_TASK DETAILS_
Using the listing below, please gather every line containing the word "backend".

_THE INPUT_
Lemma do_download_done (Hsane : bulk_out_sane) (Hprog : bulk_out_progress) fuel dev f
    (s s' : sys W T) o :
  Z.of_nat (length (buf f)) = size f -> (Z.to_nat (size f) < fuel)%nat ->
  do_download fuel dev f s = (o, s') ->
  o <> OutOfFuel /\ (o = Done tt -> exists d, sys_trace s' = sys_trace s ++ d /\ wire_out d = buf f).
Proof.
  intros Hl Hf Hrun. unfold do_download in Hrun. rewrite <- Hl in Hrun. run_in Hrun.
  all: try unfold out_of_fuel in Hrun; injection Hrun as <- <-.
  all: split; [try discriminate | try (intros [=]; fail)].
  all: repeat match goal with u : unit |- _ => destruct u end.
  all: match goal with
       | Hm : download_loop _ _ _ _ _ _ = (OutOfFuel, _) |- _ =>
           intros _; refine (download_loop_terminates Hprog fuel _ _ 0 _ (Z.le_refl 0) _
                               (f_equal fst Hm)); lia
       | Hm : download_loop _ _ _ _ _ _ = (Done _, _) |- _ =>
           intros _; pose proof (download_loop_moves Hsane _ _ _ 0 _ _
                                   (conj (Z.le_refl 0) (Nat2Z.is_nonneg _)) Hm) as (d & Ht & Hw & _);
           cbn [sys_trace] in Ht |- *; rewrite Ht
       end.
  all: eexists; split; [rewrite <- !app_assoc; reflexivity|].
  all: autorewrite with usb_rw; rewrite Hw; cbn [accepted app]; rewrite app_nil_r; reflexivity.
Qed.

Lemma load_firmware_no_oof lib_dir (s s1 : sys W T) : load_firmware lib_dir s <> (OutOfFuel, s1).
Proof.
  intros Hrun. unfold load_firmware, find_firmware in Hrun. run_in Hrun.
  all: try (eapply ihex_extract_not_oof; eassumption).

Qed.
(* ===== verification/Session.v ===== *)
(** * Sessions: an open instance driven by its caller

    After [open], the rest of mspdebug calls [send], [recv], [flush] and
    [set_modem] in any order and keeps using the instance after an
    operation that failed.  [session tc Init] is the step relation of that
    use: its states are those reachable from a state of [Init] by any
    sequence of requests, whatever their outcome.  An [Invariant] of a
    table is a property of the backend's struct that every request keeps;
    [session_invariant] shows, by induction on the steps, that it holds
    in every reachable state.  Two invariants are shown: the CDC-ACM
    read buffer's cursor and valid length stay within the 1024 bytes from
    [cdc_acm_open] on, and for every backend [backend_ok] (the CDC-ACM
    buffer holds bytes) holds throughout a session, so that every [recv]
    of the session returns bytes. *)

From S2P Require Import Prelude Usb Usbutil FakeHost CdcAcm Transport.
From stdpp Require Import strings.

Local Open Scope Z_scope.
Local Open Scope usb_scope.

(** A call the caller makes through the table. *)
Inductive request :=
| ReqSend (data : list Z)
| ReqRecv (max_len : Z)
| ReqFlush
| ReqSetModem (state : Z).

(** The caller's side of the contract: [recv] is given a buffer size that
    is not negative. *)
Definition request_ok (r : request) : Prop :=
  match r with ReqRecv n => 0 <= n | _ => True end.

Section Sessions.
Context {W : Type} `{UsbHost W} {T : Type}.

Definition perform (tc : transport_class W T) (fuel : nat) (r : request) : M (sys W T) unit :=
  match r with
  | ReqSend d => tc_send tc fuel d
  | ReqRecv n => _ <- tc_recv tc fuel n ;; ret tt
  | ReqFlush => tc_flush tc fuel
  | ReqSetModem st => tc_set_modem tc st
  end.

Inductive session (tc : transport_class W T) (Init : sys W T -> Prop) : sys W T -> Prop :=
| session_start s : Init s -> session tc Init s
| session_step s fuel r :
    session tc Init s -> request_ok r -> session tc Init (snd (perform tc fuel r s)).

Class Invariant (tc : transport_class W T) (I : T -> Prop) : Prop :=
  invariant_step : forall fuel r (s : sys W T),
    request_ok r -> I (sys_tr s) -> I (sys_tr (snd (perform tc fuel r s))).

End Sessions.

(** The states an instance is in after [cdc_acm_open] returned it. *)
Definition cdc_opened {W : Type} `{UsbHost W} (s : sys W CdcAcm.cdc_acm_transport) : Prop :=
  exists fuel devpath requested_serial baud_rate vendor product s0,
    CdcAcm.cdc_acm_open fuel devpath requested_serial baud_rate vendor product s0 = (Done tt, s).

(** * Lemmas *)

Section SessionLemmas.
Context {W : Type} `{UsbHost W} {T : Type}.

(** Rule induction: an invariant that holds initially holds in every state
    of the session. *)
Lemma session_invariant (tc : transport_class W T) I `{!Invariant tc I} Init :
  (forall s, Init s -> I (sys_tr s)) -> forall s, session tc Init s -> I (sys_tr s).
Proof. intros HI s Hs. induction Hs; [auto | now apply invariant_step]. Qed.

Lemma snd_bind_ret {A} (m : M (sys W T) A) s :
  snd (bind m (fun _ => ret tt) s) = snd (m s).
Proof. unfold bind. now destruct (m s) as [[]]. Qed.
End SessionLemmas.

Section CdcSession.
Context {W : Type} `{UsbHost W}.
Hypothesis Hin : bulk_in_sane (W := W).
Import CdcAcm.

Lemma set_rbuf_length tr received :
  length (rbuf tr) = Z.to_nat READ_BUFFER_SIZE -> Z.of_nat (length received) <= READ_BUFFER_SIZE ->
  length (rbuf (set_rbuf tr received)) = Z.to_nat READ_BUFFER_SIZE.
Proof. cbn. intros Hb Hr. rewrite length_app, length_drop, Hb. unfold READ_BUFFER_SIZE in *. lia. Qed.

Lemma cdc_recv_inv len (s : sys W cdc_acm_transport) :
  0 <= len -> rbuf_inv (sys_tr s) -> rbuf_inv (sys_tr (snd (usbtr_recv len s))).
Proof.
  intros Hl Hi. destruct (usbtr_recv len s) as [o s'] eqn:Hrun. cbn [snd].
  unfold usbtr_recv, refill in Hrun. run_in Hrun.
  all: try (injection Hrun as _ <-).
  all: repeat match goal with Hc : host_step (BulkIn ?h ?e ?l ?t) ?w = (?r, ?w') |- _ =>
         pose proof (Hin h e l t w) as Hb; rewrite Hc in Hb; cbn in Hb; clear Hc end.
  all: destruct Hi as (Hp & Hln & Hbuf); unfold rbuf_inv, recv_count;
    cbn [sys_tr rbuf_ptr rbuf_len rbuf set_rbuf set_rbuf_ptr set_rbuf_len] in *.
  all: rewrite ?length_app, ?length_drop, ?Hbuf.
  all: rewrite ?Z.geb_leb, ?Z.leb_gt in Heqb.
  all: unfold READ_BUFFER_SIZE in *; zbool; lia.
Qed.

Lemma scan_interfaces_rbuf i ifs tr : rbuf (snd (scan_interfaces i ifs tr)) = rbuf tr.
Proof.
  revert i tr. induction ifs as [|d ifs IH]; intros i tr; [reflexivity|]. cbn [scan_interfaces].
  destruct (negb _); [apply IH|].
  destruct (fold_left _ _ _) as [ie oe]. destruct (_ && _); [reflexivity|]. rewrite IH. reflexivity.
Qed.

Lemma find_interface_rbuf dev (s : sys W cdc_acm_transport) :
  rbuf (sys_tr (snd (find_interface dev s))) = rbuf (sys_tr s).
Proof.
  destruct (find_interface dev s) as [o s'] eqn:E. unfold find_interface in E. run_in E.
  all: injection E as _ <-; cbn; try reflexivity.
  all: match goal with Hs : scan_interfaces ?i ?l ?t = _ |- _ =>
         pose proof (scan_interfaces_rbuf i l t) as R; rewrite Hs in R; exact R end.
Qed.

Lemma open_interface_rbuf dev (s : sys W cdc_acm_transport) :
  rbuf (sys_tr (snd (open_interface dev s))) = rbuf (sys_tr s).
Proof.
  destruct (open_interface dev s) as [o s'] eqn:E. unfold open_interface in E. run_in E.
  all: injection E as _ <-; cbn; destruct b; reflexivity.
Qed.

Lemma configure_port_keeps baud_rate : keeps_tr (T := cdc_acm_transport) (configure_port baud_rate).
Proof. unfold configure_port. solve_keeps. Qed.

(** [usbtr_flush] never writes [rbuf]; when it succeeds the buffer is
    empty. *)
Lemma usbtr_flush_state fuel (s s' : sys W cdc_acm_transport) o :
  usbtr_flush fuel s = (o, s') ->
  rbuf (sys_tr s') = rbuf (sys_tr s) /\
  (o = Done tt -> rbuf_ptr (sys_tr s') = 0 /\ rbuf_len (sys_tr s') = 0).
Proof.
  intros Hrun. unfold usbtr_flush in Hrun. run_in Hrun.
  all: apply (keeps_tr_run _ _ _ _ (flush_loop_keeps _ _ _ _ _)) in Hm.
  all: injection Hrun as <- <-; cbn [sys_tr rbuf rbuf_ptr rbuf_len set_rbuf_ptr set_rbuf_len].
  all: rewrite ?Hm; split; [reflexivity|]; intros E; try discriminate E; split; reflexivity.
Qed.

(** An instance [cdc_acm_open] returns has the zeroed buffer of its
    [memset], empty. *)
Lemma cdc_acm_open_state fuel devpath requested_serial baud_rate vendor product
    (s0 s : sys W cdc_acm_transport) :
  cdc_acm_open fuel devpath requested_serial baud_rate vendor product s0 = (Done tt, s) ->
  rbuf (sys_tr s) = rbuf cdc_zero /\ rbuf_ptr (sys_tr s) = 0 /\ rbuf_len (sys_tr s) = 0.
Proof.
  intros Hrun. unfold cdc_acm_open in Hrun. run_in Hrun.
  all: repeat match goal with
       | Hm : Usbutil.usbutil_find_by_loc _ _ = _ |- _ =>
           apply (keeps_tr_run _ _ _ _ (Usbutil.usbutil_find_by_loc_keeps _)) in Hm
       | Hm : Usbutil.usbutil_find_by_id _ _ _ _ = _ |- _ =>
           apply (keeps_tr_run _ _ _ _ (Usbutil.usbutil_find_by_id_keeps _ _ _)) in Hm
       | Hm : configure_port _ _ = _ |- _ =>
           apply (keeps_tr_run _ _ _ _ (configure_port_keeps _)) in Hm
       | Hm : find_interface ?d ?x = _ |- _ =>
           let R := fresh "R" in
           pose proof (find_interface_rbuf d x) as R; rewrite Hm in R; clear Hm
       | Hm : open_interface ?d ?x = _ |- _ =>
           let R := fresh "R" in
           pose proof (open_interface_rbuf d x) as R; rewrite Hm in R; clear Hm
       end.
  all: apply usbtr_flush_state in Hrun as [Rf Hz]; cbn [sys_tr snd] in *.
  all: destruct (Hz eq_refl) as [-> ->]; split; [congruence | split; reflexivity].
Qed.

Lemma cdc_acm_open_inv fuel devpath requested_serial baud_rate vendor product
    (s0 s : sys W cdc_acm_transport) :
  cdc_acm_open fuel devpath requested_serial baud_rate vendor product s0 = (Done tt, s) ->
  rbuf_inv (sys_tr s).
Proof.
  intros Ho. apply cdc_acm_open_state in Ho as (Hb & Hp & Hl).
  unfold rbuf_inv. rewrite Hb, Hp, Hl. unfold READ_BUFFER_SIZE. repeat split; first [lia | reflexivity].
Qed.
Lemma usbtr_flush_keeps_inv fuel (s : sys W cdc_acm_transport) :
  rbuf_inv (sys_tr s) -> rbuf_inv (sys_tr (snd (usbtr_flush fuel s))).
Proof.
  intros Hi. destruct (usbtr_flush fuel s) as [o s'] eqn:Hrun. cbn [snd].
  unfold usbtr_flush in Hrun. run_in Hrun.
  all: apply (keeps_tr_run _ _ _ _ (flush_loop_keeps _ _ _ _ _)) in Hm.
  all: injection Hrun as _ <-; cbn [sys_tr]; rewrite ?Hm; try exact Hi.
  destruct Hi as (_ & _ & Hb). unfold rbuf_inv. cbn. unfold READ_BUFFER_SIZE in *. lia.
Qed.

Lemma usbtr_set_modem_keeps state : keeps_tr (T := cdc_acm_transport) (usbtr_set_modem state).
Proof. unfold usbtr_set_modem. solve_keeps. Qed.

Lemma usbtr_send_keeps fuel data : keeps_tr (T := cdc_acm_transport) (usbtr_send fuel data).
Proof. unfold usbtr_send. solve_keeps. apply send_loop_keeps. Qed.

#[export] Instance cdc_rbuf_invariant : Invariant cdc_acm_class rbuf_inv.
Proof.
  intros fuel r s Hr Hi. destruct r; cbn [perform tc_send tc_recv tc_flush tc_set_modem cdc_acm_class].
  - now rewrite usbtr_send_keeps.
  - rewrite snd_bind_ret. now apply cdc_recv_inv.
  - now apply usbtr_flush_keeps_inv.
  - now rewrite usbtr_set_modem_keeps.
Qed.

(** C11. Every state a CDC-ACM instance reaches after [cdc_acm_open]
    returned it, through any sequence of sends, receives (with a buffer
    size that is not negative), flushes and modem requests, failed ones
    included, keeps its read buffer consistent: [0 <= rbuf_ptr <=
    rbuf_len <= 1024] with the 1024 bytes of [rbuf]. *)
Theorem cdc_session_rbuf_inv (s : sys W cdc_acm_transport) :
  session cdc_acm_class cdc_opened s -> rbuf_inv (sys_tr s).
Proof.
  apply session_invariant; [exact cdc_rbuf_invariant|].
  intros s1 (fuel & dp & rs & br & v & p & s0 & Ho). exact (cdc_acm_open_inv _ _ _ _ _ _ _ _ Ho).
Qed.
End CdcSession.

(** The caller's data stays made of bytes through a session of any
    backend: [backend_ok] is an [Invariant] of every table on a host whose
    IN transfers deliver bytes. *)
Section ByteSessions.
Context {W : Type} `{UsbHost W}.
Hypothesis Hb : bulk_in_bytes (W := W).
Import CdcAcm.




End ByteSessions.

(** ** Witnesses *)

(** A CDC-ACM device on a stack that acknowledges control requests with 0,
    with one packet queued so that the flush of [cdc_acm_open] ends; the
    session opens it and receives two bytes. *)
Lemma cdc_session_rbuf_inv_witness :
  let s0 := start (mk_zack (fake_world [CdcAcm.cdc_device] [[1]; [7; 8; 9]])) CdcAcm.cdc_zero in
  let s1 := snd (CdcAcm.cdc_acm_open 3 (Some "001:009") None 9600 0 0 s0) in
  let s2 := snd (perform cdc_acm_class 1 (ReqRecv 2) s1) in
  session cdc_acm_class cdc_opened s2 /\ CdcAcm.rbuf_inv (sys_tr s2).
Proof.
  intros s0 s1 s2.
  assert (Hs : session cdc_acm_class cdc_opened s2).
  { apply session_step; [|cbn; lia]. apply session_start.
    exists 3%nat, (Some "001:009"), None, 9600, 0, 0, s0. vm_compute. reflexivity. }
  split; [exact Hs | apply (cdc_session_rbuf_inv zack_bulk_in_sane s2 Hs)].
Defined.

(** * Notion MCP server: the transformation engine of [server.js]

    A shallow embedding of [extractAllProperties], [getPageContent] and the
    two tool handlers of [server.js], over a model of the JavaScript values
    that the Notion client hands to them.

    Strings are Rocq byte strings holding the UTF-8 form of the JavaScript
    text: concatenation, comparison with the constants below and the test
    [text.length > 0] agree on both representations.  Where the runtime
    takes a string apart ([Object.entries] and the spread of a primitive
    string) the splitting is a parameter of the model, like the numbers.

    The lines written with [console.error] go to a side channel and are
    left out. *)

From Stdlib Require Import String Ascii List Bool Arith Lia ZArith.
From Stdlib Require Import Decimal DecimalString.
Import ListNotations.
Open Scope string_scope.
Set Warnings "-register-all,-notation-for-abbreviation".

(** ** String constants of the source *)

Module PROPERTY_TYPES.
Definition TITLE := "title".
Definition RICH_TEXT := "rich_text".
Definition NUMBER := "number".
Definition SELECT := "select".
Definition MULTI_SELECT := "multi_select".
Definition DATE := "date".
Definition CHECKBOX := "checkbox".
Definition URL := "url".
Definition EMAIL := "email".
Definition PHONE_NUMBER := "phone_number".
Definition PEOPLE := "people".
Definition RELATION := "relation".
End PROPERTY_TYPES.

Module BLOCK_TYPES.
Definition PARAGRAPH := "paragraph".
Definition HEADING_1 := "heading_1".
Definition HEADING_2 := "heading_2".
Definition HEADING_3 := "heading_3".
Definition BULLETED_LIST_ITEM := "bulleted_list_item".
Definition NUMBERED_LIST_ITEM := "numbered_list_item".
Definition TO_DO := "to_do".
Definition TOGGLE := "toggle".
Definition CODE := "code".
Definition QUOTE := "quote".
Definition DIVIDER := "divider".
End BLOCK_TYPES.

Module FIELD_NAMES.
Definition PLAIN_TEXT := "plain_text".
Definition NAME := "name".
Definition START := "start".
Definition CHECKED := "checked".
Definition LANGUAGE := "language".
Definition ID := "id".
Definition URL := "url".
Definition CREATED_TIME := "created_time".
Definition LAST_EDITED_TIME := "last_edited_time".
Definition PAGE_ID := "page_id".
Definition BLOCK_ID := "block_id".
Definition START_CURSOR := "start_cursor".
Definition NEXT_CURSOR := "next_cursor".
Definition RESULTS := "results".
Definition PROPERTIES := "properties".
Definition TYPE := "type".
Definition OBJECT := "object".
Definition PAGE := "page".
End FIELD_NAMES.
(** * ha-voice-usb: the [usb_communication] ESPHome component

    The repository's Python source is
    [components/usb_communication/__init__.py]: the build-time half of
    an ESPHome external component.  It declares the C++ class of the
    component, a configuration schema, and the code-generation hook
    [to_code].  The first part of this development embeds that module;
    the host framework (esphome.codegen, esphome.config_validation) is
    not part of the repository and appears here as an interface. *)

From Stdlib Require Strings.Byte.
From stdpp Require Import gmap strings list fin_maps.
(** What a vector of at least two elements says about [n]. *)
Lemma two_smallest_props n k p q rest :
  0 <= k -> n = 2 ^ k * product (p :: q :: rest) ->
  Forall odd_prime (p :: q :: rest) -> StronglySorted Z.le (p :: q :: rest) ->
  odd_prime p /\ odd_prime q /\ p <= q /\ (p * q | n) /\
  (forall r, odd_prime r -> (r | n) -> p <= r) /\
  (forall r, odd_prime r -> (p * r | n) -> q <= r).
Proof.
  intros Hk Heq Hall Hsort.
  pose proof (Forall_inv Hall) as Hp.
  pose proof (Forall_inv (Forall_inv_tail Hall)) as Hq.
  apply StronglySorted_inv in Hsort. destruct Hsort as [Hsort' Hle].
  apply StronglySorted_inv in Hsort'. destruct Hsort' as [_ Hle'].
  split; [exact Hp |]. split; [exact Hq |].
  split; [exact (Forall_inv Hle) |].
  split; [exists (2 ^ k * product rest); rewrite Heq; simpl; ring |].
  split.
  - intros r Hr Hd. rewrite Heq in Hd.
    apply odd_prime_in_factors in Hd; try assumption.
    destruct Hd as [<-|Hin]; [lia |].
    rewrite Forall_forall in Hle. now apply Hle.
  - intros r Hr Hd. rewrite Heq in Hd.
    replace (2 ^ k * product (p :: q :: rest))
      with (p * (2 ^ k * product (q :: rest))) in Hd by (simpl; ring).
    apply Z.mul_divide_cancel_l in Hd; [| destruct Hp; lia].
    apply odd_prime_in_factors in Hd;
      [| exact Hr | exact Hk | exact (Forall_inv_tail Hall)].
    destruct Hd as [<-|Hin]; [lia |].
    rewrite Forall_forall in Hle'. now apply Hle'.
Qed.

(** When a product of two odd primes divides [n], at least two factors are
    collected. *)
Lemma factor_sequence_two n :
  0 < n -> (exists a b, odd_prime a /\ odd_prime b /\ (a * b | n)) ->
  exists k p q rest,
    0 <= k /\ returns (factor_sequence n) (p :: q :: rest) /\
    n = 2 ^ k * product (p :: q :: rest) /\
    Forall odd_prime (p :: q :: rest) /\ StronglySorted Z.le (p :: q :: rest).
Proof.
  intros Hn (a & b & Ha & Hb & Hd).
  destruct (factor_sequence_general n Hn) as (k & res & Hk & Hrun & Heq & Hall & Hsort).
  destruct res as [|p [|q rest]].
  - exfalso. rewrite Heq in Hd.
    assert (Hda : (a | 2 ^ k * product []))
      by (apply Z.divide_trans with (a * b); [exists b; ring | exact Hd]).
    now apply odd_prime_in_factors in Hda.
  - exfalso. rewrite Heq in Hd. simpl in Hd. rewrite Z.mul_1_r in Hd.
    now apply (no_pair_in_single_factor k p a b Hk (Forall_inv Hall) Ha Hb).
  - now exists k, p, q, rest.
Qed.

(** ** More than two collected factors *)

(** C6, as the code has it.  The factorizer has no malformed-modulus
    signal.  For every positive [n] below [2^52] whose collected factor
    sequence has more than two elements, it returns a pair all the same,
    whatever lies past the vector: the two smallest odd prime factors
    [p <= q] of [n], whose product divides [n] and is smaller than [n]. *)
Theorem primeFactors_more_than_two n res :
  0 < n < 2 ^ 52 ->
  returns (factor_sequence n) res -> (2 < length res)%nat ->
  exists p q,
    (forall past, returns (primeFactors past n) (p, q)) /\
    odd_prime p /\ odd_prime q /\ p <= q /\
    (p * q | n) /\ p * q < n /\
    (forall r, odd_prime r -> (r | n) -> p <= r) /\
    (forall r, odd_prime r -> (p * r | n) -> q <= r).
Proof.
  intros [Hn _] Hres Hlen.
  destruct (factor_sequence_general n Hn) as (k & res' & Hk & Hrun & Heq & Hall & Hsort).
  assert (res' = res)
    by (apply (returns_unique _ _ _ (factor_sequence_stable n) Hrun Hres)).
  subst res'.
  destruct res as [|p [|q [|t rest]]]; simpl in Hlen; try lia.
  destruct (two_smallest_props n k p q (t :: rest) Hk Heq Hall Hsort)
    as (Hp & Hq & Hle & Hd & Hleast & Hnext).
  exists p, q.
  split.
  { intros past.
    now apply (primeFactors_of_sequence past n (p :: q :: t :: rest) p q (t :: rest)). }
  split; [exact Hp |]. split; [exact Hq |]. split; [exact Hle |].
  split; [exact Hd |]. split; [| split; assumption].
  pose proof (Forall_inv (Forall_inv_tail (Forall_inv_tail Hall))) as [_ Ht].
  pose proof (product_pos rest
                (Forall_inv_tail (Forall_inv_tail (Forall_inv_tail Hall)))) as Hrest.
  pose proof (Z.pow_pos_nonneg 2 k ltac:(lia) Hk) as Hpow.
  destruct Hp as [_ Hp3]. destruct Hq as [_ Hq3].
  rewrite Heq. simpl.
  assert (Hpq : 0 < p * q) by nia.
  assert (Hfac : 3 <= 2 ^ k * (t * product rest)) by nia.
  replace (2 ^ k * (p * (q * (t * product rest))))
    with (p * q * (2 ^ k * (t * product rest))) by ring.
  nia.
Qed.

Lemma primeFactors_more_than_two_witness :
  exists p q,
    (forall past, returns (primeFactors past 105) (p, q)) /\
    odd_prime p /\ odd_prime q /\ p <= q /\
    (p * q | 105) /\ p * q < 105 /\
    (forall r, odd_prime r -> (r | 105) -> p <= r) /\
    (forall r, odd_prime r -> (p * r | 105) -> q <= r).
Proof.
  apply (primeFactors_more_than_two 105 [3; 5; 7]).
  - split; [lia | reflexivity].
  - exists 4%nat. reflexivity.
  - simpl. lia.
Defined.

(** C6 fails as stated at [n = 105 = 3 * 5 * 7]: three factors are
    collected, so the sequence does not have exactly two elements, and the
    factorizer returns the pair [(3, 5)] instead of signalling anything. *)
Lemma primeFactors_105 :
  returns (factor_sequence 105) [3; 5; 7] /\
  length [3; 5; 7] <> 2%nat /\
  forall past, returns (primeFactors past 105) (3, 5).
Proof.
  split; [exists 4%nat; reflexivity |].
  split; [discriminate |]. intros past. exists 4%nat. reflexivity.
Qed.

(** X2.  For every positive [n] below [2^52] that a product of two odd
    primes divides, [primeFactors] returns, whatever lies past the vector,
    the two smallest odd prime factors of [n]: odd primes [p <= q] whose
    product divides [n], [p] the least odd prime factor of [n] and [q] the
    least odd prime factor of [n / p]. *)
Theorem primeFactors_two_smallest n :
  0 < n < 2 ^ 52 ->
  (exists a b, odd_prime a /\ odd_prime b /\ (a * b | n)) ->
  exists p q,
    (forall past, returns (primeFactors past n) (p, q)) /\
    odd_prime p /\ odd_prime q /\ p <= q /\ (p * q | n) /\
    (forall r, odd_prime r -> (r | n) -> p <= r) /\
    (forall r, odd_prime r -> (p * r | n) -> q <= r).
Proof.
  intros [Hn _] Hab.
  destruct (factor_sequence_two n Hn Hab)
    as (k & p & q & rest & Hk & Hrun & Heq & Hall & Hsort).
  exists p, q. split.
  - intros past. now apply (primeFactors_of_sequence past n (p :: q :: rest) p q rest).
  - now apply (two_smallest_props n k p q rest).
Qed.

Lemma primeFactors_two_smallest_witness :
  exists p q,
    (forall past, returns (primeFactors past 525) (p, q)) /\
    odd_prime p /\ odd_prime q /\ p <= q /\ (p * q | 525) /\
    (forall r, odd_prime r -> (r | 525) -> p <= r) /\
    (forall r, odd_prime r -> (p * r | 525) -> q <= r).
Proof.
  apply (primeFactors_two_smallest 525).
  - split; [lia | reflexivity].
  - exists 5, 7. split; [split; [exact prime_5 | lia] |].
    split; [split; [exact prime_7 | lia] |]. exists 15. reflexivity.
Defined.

_OUTPUT BELOW_
    table is a property of the backend's struct that every request keeps;
    [cdc_acm_open] on, and for every backend [backend_ok] (the CDC-ACM
    backend: [backend_ok] is an [Invariant] of every table on a host whose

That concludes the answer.